The call to exit our cells happened so quickly that I barely had time to give Rachael instructions, and neither of us knew what was happening. “Put on your uniform,” I told her. With little time, we both threw on the requisite jail garb. Except Rachael had forgotten or not had time to put on her bra.

We were marched into the center and lined up against the wall facing the deputies’ command center where the mostly male deputies sat in their private viewing box. We were told to lift our shirts above our chests and lower our pants below our knees.

In all my life, I’ve never felt so ashamed, embarrassed or violated. But what would come next was even worse.

Rachael had lifted her shirt but stopped below her breasts. The female deputy screamed at her. “I told you to lift your shirt above your chest.” Rachael refused, explaining that she had not put on her bra. At that point, the female deputy got right in her face and yelled at her for forgetting her bra. “When I tell you to put on your full uniform, I mean everything, including your bra.” She chastised and berated Rachael for never listening to or following her orders.

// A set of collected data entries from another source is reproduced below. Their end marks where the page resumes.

Lemma expand_window_elem tz from_ms until_ms date ivs w ivs' i :
  expand_window tz from_ms until_ms date ivs w = Ok ivs' →
  i ∈ ivs' ↔ i ∈ ivs ∨ window_yields tz from_ms until_ms date w i.
Proof.
  unfold expand_window, window_yields.
  destruct (existsb _ _) eqn:Hday; cbn [negb].
  - apply existsb_exists in Hday as (day & Hin%list_elem_of_In & Hd). apply bool_decide_eq_true in Hd as ->.
    intros ([s e] & Hw & Hr)%bind_Ok. rewrite Hw.
    destruct (e <=? s) eqn:Hse; [|cbn zeta in Hr; destruct (_ <? _) eqn:Hlt]; injection Hr as <-; rewrite ?elem_of_app, ?list_elem_of_singleton.
    + split; [by left|]. intros [?|(_ & s' & e' & [= <- <-] & _ & ? & _)]; [done|lia].
    + split.
      * intros [?| ->]; [by left|]. right. split; [done|]. exists s, e. split_and!; [done|done|lia|cbn; lia].
      * intros [?|(_ & s' & e' & [= <- <-] & -> & _)]; [by left|by right].
    + split; [by left|]. intros [?|(_ & s' & e' & [= <- <-] & -> & _ & Hc)]; [done|]. cbn in Hc. lia.
  - intros [= <-]. split; [by left|]. intros [?|[Hin _]]; [done|].
    rewrite existsb_false, Forall_forall in Hday. specialize (Hday _ Hin). by apply bool_decide_eq_false in Hday.
Qed.

Lemma expand_windows_elem tz from_ms until_ms date ws ivs ivs' i :
  foldM (expand_window tz from_ms until_ms date) ivs ws = Ok ivs' →
  i ∈ ivs' ↔ i ∈ ivs ∨ ∃ w, w ∈ ws ∧ window_yields tz from_ms until_ms date w i.
Proof.
  revert ivs. induction ws as [|w ws IH]; intros ivs Hf; cbn [foldM] in Hf; [injection Hf as <-; set_solver|].
  apply bind_Ok in Hf as (mid & Hw & Hf). rewrite (IH _ Hf), (expand_window_elem _ _ _ _ _ _ _ _ Hw). set_solver.
Qed.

She wouldn’t stop. We stood there for what felt like centuries while Rachael, the one and only Black woman in our cell block, got chewed out by a White female C.O. because she had forgotten or didn’t have time to don an undergarment, something none of us were expecting to need because none of us were expecting to lower our pants and lift our shirts in front of a bunch of deputies.

When Rachael and I got back to our cell we saw that it had been tossed beyond recognition: every single brown paper bag filled with what little comfort you can purchase from the jail commissary had been overturned, the contents littering the floor. Some of it was even destroyed. It was at that moment that my soul started to break, not only for the indignity we had all suffered but also from the crushing guilt of not standing up for Rachael for fear of being Tasered or put in solitary confinement.

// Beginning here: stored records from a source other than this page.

Definition evaluate_preview (r : PolicyPreviewRequest) (ps : list PolicySnapshotEntry)
    (application_block_supported application_limit_supported : bool) : PolicyPreviewResult :=
  let matches := sorted_matches r ps in
  let winning := List.find is_verdict matches in
  let '(verdict, verdict_reasons) := verdict_of application_block_supported winning in
  let limits := limit_of application_limit_supported <$> List.filter (λ p, negb (is_verdict p)) matches in
  let reasons := rejections r ++ verdict_reasons ++ concat (snd <$> limits) in
  let selected_id := id <$> winning in
  mkPreview
    ((λ p, mkMatch (id p) (name (spec p)) (action_name (kind (action (spec p)))) (priority (spec p))
             (bool_decide (selected_id = Some (id p)))) <$> matches)
    verdict (fst <$> limits) (explain r matches verdict) (dedup (sort_by str_leb reasons)).

(** ** The lifetime of a verdict *)

Definition bound_by_policy (f : PolicySnapshotFrame) (now_ms expiry : Z) (pid : string) : result unit Z :=
  p ← ok_or (List.find (λ p, String.eqb (id p) pid) (policies f)) tt;
  if negb (enabled (spec p)) then Err tt
  else match schedule (spec p) with
       | None => Ok expiry
       | Some _ =>
         e ← ok_or (find_intervals (schedule_intervals f) pid) tt;
         i ← ok_or (List.find (covers now_ms) (intervals e)) tt;
         Ok (Z.min expiry (end_ms i))
       end.

Definition flow_verdict_expiry (frame : PolicyWireFrame) (policy_ids : list string) (now_ms ttl_ms : Z) : option Z :=
  match frame with
  | PolicySnapshot f =>
    if (no_selector policy_ids || (now_ms <? 0) || (valid_until_ms f <=? now_ms) || (ttl_ms <=? 0))%bool then None
    else
      expiry ← ok (foldM (bound_by_policy f now_ms)
                     (Z.min (i64_saturating_add now_ms ttl_ms) (valid_until_ms f)) policy_ids);
      if now_ms <? expiry then Some expiry else None
  | _ => None
  end.

(** ** Flow commands *)

Record FlowEvaluationContext := mkContext {
  ctx_generation : Z;
  ctx_request : PolicyPreviewRequest;
  ctx_boot_id : string;
  ctx_policy_flow_id : string;
  ctx_protocol : Z;
  ctx_expires_at_ms : Z;
}.

Definition flow_ttl_ms (protocol : Z) : option Z :=
  if protocol =? 17 then Some 30000 else if protocol =? 6 then Some 120000 else None.

(** [uuid] is the text of the fresh command id. *)
Definition flow_command_for_context (frame : PolicyWireFrame) (ctx : FlowEvaluationContext)
    (application_block_supported application_limit_supported : bool) (now : Z) (uuid : string) : option PolicyWireFrame :=
  match frame with
  | PolicySnapshot f =>
    if ctx_expires_at_ms ctx <=? now then None
    else
      let r := ctx_request ctx in
      let r := mkRequest (req_gateway_id r) (req_client_mac r) (application_id r) (category_id r)
                 (application_confidence r) (req_scope r) now in
      let evaluated := evaluate_preview r (policies f) application_block_supported application_limit_supported in
      let '(verdict, policy_ids) := flow_command_decision evaluated in
      verdict ← (if (negb (no_selector policy_ids) && (zlen policy_ids <=? 16))%bool then verdict else None);
      ttl ← flow_ttl_ms (ctx_protocol ctx);
      expires ← flow_verdict_expiry frame policy_ids now ttl;
      Some (FlowCommand (mkFlowCommand POLICY_WIRE_VERSION (req_gateway_id r) (ctx_boot_id ctx)
              (snap_controller_epoch f) (snap_config_revision f) uuid (ctx_policy_flow_id ctx) Upsert (Some verdict)
              policy_ids expires now))
  | _ => None
  end.

End evaluator.

(** ** What a decision means *)

Lemma preview_leb_total a b : preview_leb a b = false → preview_leb b a = true.
Proof.
  unfold preview_leb. destruct (Z.eqb_spec (priority (spec a)) (priority (spec b))) as [->|]; cbn [negb].
  - rewrite Z.eqb_refl. cbn [negb]. destruct (Z.eqb_spec (specificity b) (specificity a)) as [->|]; cbn [negb].
    + rewrite Z.eqb_refl. cbn [negb]. auto with netq.
    + rewrite (proj2 (Z.eqb_neq (specificity a) (specificity b))) by lia. cbn [negb]. lia.
  - rewrite (proj2 (Z.eqb_neq (priority (spec b)) (priority (spec a)))) by lia. cbn [negb]. lia.
Qed.

(** The rank of matching policies: priority, then how specific the selectors
    are, then the id. *)
Definition ranks (a b : PolicySnapshotEntry) : Prop :=
  priority (spec a) < priority (spec b) ∨
  priority (spec a) = priority (spec b) ∧
    (specificity b < specificity a ∨ specificity a = specificity b ∧ id a ≤ₛ id b).

Lemma preview_leb_ranks a b : preview_leb a b = true ↔ ranks a b.
Proof.
  unfold preview_leb, ranks. destruct (Z.eqb_spec (priority (spec a)) (priority (spec b))); cbn [negb];
    [destruct (Z.eqb_spec (specificity b) (specificity a)); cbn [negb]|]; rewrite ?Z.ltb_lt; naive_solver lia.
Qed.

Lemma preview_leb_trans a b c : preview_leb a b = true → preview_leb b c = true → preview_leb a c = true.
Proof.
  rewrite !preview_leb_ranks. unfold ranks.
  intros [?|[? [?|[? Hab]]]] [?|[? [?|[? Hbc]]]]; try lia. right. split; [lia|]. right. split; [lia|].
  by eapply str_leb_trans.
Qed.

Lemma ranks_refl a : ranks a a.
Proof. right. split; [done|]. right. split; [done|]. auto with netq. Qed.

Section decisions.
Context `{Calendar}.

(** A policy that applies to the flow of a request, which names a known
    application with a confidence between 0 and 1. *)
Definition eligible (r : PolicyPreviewRequest) (p : PolicySnapshotEntry) : Prop :=
  req_scope r = "internet" ∧ application_id r ≠ "unknown" ∧
  f64_is_finite (application_confidence r) = true ∧ SFleb (S754_zero false) (application_confidence r) = true ∧
  SFleb (application_confidence r) f64_1_0 = true ∧ preview_matches r p = true.

Lemma rejections_nil r : rejections r = [] ↔
  req_scope r = "internet" ∧ application_id r ≠ "unknown" ∧ f64_is_finite (application_confidence r) = true ∧
  SFleb (S754_zero false) (application_confidence r) = true ∧ SFleb (application_confidence r) f64_1_0 = true.
Proof.
  unfold rejections, bad_confidence. destruct (String.eqb_spec (req_scope r) "internet"); cbn [negb]; [|naive_solver].
  destruct (String.eqb_spec (application_id r) "unknown"); [naive_solver|].
  destruct (f64_is_finite _), (SFleb (S754_zero false) _), (SFleb _ f64_1_0); naive_solver.
Qed.

Lemma elem_of_sorted_matches r ps p : p ∈ sorted_matches r ps ↔ p ∈ ps ∧ eligible r p.
Proof.
  unfold sorted_matches, eligible. rewrite elem_of_sort_by. pose proof (rejections_nil r) as Hr.
  case_bool_decide; [rewrite elem_of_filterb|rewrite elem_of_nil]; tauto.
Qed.

Lemma sorted_matches_ranks r ps : StronglySorted ranks (sorted_matches r ps).
Proof.
  eapply StronglySorted_impl; [intros a b; apply preview_leb_ranks|].
  apply sort_by_sorted; [apply preview_leb_total|apply preview_leb_trans].
Qed.

(** The policy whose verdict applies. *)
Definition winner (r : PolicyPreviewRequest) (ps : list PolicySnapshotEntry) (p : PolicySnapshotEntry) : Prop :=
  p ∈ ps ∧ eligible r p ∧ kind (action (spec p)) ≠ Limit ∧
  ∀ q, q ∈ ps → eligible r q → kind (action (spec q)) ≠ Limit → ranks p q.

Lemma is_verdict_true p : is_verdict p = true ↔ kind (action (spec p)) ≠ Limit.
Proof. unfold is_verdict. rewrite negb_true_iff. apply bool_decide_eq_false. Qed.

Lemma ranks_id a b : ranks a b → ranks b a → id a = id b.
Proof. unfold ranks. intros [?|[? [?|[? ?]]]] [?|[? [?|[? ?]]]]; try lia. by apply str_leb_antisym. Qed.

Lemma find_winner r ps p : NoDup (id <$> ps) →
  List.find is_verdict (sorted_matches r ps) = Some p ↔ winner r ps p.
Proof.
  intros Hnd. assert (∀ p, List.find is_verdict (sorted_matches r ps) = Some p → winner r ps p) as Hfind.
  { clear p. intros p Hf. pose proof (find_Some_elem _ _ _ Hf) as [Hin Hv].
    apply elem_of_sorted_matches in Hin as [Hin He]. apply is_verdict_true in Hv. split_and!; [done|done|done|].
    intros q Hq Hqe Hqk. destruct (sorted_find ranks is_verdict _ _ (sorted_matches_ranks r ps) Hf q) as [->|];
      [by apply elem_of_sorted_matches|by apply is_verdict_true|apply ranks_refl|done]. }
  split; [apply Hfind|]. intros (Hp & He & Hk & Hmin). destruct (List.find _ _) as [q|] eqn:Hf.
  - destruct (Hfind q eq_refl) as (Hq & Hqe & Hqk & Hqmin). f_equal.
    apply (NoDup_key_inj id ps); [done..|]. by apply ranks_id; [apply Hqmin|apply Hmin].
  - exfalso. pose proof (find_none _ _ Hf p) as Hno. rewrite <- list_elem_of_In, elem_of_sorted_matches in Hno.
    specialize (Hno (conj Hp He)). rewrite <- not_true_iff_false, is_verdict_true in Hno. done.
Qed.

As I am now confronted yet again with the systemic racism of our military police state, I feel the same crushing guilt for standing silently by while Black lives suffer. And while I am scared to death of the repercussions of taking a stand—scared to death of the very thought of being thrown into a jail cell again—I can no longer ignore what we’ve been ignoring as a nation for centuries.

Rachael’s life matters. Black lives matter. And if you don’t stand with us who believe this, you are against us.

Michelle Hadley spent 88 days in the Orange County Central Women’s Jail for a crime she did not commit. After being exonerated, she moved to New York City where she works in marketing.

The Orange County Jail did not respond to requests for comment. Hadley’s experiences are consistent with a 2017 ACLU report on Orange County jails which found instances of verbal harassment, targeting of Black detainees, strip searches of female detainees in front of male deputies, and trashed cells after searches.

*Name has been changed to protect “Rachael’s” privacy.